Here, \(a = 5\) and \(b = 12\).

Calculate \(R\):

\(R = \sqrt{5^2 + 12^2} = \sqrt{25 + 144} = \sqrt{169} = 13\)

Calculate \(\alpha\):

\(\tan \alpha = \frac{12}{5}\)

\(\alpha = \tan^{-1}\left(\frac{12}{5}\right) \approx 67.38^\circ\)

(ii) Solve \(5 \sin 2\theta + 12 \cos 2\theta = 11\).

Using the result from part (i), express \(5 \sin 2\theta + 12 \cos 2\theta\) as:

\(13 \sin(2\theta + 67.38^\circ) = 11\)

\(\sin(2\theta + 67.38^\circ) = \frac{11}{13}\)

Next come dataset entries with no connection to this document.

(* ===== verification/F64.v ===== *)
(** * Double-precision floats

    Rust's [f64] as the Standard Library's executable specification of IEEE
    754 binary64 ([SpecFloat] with precision 53 and maximal exponent 1024),
    and the order facts the components use: on floats that are not NaN,
    [<] and [==] are a total preorder. *)

From S2P Require Import Prelude.
From Stdlib Require Export SpecFloat.

Local Open Scope Z_scope.

Abbreviation f64 := spec_float (only parsing).

#[export] Instance f64_eq_dec : EqDecision f64.
Proof. solve_decision. Defined.

(** [n as f64] of an integer. *)
Definition f64_of_Z (n : Z) : f64 := binary_normalize 53 1024 n 0 false.

Definition f64_zero : f64 := S754_zero false.
Definition f64_one : f64 := f64_of_Z 1.
Definition f64_infinity : f64 := S754_infinity false.
Definition f64_add (x y : f64) : f64 := SFadd 53 1024 x y.
Definition f64_sub (x y : f64) : f64 := SFsub 53 1024 x y.
Definition f64_mul (x y : f64) : f64 := SFmul 53 1024 x y.
Definition f64_div (x y : f64) : f64 := SFdiv 53 1024 x y.
Definition f64_ltb (x y : f64) : bool := SFltb x y.
Definition f64_eqb (x y : f64) : bool := SFeqb x y.
Definition f64_leb (x y : f64) : bool := SFleb x y.
Definition is_nan (x : f64) : bool := match x with S754_nan => true | _ => false end.

(** [f64::min]: the other operand when one is NaN. *)
Definition f64_min (x y : f64) : f64 :=
  if is_nan x then y else if is_nan y then x else if f64_ltb y x then y else x.

(** [f64::max]: the other operand when one is NaN. *)
Definition f64_max (x y : f64) : f64 :=
  if is_nan x then y else if is_nan y then x else if f64_ltb x y then y else x.

(** [Iterator::sum] of floats starts from [-0.0]. *)
Definition f64_sum (l : list f64) : f64 := foldl f64_add (S754_zero true) l.

(** [Duration::as_secs_f64] of a duration in nanoseconds. *)
Definition as_secs_f64 (d : Z) : f64 :=
  f64_add (f64_of_Z (d / 1000000000)) (f64_div (f64_of_Z (d mod 1000000000)) (f64_of_Z 1000000000)).

(** [f64::clamp]: a NaN stays NaN. *)
Definition f64_clamp (x lo hi : f64) : f64 :=
  if f64_ltb x lo then lo else if f64_ltb hi x then hi else x.

(** [x as i]: truncation towards zero, saturating at the bounds of the integer
    type; NaN gives zero. *)
Definition f64_to_int (lo hi : Z) (x : f64) : Z :=
  match x with
  | S754_nan | S754_zero _ => 0
  | S754_infinity s => if s then lo else hi
  | S754_finite s m e =>
      let t := if 0 <=? e then Z.pos m * 2 ^ e else Z.pos m / 2 ^ (- e) in
      Z.max lo (Z.min hi (if s then - t else t))
  end.

(** ** The order *)

(** The position of a float that is not NaN: class, then exponent and mantissa. *)
Definition key (x : f64) : Z * Z * Z :=
  match x with
  | S754_infinity true => (-2, 0, 0)
  | S754_finite true m e => (-1, - e, - Z.pos m)
  | S754_zero _ => (0, 0, 0)
  | S754_finite false m e => (1, e, Z.pos m)
  | S754_infinity false => (2, 0, 0)
  | S754_nan => (3, 0, 0)
  end.

Definition key_lt (a b : Z * Z * Z) : Prop :=
  a.1.1 < b.1.1 ∨ (a.1.1 = b.1.1 ∧ (a.1.2 < b.1.2 ∨ (a.1.2 = b.1.2 ∧ a.2 < b.2))).

Lemma SFcompare_key x y : is_nan x = false → is_nan y = false →
  match SFcompare x y with
  | Some Lt => key_lt (key x) (key y)
  | Some Gt => key_lt (key y) (key x)
  | Some Eq => key x = key y
  | None => False
  end.
Proof.
  intros Hx Hy. destruct x as [[]|[]| |[] m e], y as [[]|[]| |[] m' e']; try done;
    unfold key_lt; simpl; try lia.
  - destruct (Z.compare_spec e e'); [subst|simpl; lia|simpl; lia].
    fold (Pos.compare m m'). destruct (Pos.compare_spec m m'); simpl; [congruence|lia|lia].
  - destruct (Z.compare_spec e e'); [subst|simpl; lia|simpl; lia].
    fold (Pos.compare m m'). destruct (Pos.compare_spec m m'); simpl; [congruence|lia|lia].
Qed.

Lemma f64_ltb_key x y : is_nan x = false → is_nan y = false →
  f64_ltb x y = true ↔ key_lt (key x) (key y).
Proof.
  intros Hx Hy. pose proof (SFcompare_key x y Hx Hy) as Hc. unfold f64_ltb, SFltb.
  destruct (SFcompare x y) as [[]|]; [|done| |done].
  - rewrite Hc. unfold key_lt. split; [done|lia].
  - unfold key_lt in *. split; [done|lia].
Qed.

Lemma f64_eqb_key x y : is_nan x = false → is_nan y = false →
  f64_eqb x y = true ↔ key x = key y.
Proof.
  intros Hx Hy. pose proof (SFcompare_key x y Hx Hy) as Hc. unfold f64_eqb, SFeqb.
  destruct (SFcompare x y) as [[]|]; [done| | |done]; (split; [done|]);
    intros Hk; rewrite Hk in Hc; unfold key_lt in Hc; lia.
Qed.

(** [f64::total_cmp]: as [key], with [-0.0] before [+0.0] and a (positive) NaN last. *)
Definition total_key (x : f64) : Z * Z * Z :=
  match x with S754_zero true => (0, -1, 0) | _ => key x end.

Definition compare_key (a b : Z * Z * Z) : comparison :=
  match a.1.1 ?= b.1.1 with
  | Eq => match a.1.2 ?= b.1.2 with Eq => a.2 ?= b.2 | c => c end
  | c => c
  end.

Definition total_cmp (x y : f64) : comparison := compare_key (total_key x) (total_key y).

(** The address breaks ties: strictly better by the float, or equal with the smaller address. *)
Definition f64_better (x y : Z * f64) : bool :=
  f64_ltb x.2 y.2 || (f64_eqb x.2 y.2 && (x.1 <? y.1)).

Definition better_key (x y : Z * f64) : Prop :=
  key_lt (key x.2) (key y.2) ∨ (key x.2 = key y.2 ∧ x.1 < y.1).

Lemma f64_better_key x y : is_nan x.2 = false → is_nan y.2 = false →
  f64_better x y = true ↔ better_key x y.
Proof.
  intros Hx Hy. unfold f64_better, better_key.
  by rewrite orb_true_iff, andb_true_iff, f64_ltb_key, f64_eqb_key, Z.ltb_lt.
Qed.

Lemma key_total x y : key_lt (key x) (key y) ∨ key x = key y ∨ key_lt (key y) (key x).
Proof. unfold key_lt. destruct (key x) as [[a b] c], (key y) as [[a' b'] c']. simpl. 
  destruct (decide (a = a')); [|lia]. destruct (decide (b = b')); [|lia].
  destruct (decide (c = c')); [|lia]. subst. auto.
Qed.

Lemma f64_better_irrefl x : is_nan x.2 = false → f64_better x x = false.
Proof.
  intros Hx. apply not_true_is_false. rewrite f64_better_key by done. unfold better_key, key_lt. lia.
Qed.

Lemma f64_better_trans x y z :
  is_nan x.2 = false → is_nan y.2 = false → is_nan z.2 = false →
  f64_better x y = true → f64_better y z = true → f64_better x z = true.
Proof.
  intros Hx Hy Hz. rewrite !f64_better_key by done. unfold better_key.
  intros [H1|[H1 ?]] [H2|[H2 ?]].
  - left. unfold key_lt in *. lia.
  - left. by rewrite <- H2.
  - left. by rewrite H1.
  - right. split; [congruence|lia].
Qed.

Lemma f64_better_total x y : is_nan x.2 = false → is_nan y.2 = false →
  f64_better x y = false → f64_better y x = false → x.1 = y.1.
Proof.
  intros Hx Hy. rewrite <- !not_true_iff_false, !f64_better_key by done. unfold better_key.
  destruct (key_total x.2 y.2) as [?|[Heq|?]]; [naive_solver| |naive_solver].
  rewrite Heq. intros H1 H2. destruct (Z.lt_total x.1 y.1) as [?|[?|?]]; naive_solver.
Qed.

Find \(2\theta + 67.38^\circ\):

\(2\theta + 67.38^\circ = \sin^{-1}\left(\frac{11}{13}\right) \approx 57.80^\circ\)

\(2\theta + 67.38^\circ = 180^\circ - 57.80^\circ = 122.20^\circ\)

Calculate \(2\theta\):

\(2\theta = 57.80^\circ - 67.38^\circ = -9.58^\circ\)

\(2\theta = 122.20^\circ - 67.38^\circ = 54.82^\circ\)

Since \(2\theta\) must be positive, use \(54.82^\circ\):

\(\theta = \frac{54.82^\circ}{2} = 27.41^\circ\)

Find the second solution:

\(2\theta = 180^\circ + 54.82^\circ = 234.82^\circ\)

\(\theta = \frac{234.82^\circ}{2} = 117.41^\circ\)

Thus, the solutions are \(\theta \approx 27.4^\circ, 117.4^\circ\).